• Exercise aim: If a line below includes the string "then", copy it.

• Excerpted data:
● ● ● ● ● ● ●

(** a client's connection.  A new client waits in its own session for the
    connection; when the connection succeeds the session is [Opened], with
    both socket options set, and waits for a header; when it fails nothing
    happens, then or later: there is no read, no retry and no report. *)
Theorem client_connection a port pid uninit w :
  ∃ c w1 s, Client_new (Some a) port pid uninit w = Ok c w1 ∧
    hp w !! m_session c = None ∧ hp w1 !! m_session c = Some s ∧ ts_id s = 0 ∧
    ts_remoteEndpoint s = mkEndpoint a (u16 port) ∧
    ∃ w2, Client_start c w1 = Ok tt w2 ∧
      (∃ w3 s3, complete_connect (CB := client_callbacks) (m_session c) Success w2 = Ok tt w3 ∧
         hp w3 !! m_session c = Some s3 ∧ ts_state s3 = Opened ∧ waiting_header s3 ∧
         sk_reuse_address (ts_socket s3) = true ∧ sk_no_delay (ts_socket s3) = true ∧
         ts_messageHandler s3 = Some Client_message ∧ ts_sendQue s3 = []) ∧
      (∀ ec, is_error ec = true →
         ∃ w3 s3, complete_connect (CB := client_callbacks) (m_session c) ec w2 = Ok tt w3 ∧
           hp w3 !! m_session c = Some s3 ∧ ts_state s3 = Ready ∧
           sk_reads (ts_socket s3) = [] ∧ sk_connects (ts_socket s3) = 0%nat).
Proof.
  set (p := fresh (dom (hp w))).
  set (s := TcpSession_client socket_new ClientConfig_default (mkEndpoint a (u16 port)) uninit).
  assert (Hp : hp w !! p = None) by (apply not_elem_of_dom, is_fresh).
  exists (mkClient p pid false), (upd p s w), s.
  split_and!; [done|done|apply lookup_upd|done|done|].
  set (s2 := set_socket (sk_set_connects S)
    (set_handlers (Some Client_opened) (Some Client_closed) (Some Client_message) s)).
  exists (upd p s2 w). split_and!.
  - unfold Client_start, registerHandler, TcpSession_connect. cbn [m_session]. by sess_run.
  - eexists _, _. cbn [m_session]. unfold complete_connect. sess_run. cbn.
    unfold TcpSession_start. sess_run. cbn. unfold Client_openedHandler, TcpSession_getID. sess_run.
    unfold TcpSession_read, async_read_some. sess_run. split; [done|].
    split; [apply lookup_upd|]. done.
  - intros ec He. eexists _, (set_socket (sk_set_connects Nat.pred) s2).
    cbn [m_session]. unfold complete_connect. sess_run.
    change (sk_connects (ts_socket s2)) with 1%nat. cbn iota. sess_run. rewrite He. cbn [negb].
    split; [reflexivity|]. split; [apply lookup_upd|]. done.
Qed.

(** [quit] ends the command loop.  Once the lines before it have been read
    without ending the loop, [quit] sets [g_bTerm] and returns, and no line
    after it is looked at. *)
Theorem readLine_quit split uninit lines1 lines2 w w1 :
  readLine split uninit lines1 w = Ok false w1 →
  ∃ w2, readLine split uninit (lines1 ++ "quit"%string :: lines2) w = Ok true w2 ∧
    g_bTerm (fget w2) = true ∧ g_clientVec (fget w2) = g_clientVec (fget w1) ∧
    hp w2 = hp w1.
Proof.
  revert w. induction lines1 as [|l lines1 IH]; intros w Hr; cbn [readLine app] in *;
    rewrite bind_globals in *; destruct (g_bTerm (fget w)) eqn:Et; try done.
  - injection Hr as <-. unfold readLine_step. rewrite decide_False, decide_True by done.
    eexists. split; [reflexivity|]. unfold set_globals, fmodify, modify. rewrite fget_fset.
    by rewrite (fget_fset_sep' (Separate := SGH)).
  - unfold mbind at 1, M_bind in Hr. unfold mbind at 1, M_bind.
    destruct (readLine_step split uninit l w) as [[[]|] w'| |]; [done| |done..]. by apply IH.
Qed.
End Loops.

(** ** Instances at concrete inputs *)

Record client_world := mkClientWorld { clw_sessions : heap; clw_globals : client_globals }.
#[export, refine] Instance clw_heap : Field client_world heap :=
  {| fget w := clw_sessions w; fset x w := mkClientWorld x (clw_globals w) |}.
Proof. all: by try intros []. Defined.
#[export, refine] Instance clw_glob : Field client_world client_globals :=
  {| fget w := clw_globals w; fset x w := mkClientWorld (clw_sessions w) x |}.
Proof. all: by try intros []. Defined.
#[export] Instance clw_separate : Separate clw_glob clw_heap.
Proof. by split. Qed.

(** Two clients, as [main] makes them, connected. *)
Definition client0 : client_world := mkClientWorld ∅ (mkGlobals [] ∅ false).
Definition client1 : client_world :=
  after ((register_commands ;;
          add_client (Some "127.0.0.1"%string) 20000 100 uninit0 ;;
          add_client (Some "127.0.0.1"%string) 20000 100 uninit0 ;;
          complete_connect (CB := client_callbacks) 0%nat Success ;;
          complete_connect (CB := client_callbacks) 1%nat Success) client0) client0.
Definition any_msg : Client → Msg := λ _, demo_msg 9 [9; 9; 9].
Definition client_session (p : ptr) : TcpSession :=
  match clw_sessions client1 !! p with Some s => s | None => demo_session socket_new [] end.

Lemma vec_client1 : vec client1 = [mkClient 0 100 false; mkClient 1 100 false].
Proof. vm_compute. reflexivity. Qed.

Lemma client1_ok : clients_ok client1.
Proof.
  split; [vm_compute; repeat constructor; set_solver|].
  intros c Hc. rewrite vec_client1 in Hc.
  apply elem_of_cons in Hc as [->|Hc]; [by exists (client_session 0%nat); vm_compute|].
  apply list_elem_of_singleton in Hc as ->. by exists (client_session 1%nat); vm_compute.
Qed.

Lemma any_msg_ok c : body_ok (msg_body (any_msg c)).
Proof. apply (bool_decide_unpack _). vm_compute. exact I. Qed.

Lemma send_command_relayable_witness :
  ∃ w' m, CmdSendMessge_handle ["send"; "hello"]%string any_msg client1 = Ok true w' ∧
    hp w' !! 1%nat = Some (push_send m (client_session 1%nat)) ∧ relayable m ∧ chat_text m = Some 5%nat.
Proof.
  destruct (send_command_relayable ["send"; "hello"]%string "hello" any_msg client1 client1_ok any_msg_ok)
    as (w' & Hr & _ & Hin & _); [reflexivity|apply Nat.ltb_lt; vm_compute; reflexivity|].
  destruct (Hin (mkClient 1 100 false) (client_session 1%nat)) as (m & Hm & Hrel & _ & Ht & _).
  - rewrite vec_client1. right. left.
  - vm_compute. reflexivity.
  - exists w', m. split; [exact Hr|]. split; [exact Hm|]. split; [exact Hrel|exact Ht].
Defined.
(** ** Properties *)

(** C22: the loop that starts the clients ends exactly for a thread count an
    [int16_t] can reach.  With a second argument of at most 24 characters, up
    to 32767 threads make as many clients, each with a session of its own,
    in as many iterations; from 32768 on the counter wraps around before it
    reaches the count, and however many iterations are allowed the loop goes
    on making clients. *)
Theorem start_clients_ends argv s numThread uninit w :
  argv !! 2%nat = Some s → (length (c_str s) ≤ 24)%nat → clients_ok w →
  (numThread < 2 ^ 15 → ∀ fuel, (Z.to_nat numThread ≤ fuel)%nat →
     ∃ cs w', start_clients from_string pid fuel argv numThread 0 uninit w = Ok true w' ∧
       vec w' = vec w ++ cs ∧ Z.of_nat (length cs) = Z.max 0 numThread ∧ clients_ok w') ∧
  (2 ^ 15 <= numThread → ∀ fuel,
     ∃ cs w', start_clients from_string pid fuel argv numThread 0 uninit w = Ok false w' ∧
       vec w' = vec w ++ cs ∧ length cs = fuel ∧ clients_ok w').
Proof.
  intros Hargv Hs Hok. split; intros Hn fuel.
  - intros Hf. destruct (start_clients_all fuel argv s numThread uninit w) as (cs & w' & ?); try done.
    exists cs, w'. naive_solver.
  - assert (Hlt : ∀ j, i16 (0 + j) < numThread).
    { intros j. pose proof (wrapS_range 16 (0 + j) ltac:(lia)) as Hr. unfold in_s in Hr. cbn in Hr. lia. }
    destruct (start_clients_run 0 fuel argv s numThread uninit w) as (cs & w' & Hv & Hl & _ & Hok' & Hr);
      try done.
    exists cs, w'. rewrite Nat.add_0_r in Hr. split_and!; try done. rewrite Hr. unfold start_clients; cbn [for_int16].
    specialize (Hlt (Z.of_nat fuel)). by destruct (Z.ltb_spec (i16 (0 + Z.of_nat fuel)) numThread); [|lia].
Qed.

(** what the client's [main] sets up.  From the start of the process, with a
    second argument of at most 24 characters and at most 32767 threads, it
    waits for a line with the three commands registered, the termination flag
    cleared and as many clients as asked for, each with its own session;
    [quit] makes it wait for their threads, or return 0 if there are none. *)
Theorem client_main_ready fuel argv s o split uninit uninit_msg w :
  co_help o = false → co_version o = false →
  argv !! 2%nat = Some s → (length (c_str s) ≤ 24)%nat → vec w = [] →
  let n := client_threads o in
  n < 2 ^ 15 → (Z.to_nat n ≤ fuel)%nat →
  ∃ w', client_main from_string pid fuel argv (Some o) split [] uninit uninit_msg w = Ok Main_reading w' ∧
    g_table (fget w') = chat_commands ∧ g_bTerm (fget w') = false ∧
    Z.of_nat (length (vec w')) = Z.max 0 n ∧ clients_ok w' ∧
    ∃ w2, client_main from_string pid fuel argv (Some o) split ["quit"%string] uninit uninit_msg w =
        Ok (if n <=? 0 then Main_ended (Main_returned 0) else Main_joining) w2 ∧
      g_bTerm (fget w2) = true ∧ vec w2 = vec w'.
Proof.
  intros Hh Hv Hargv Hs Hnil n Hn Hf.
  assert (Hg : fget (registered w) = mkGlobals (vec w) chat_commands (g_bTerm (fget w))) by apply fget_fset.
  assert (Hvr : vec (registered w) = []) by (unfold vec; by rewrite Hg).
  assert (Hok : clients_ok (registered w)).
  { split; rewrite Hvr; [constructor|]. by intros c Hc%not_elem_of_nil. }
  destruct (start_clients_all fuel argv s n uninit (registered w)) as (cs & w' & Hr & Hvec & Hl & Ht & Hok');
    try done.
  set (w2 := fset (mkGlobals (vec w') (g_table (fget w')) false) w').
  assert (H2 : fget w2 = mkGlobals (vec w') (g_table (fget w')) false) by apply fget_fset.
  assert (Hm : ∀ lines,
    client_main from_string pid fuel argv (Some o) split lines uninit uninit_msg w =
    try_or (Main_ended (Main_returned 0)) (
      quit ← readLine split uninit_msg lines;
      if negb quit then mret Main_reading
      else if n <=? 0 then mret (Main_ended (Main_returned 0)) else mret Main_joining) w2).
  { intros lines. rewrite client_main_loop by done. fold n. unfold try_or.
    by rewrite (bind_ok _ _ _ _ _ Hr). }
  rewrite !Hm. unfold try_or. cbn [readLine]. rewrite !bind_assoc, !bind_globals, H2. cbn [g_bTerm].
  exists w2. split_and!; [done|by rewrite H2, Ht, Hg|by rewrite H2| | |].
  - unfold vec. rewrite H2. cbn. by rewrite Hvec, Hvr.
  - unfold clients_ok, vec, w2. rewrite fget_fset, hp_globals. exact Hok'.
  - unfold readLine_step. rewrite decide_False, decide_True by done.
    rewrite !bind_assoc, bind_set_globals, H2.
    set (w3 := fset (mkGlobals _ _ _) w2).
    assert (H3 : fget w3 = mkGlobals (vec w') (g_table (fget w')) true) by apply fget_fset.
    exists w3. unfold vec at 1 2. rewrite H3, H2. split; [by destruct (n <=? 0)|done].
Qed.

● ● ● ● ● ● ●

• Response to this task:
    happens, then or later: there is no read, no retry and no report. *)
        Ok (if n <=? 0 then Main_ended (Main_returned 0) else Main_joining) w2 ∧
      if negb quit then mret Main_reading
      else if n <=? 0 then mret (Main_ended (Main_returned 0)) else mret Main_joining) w2).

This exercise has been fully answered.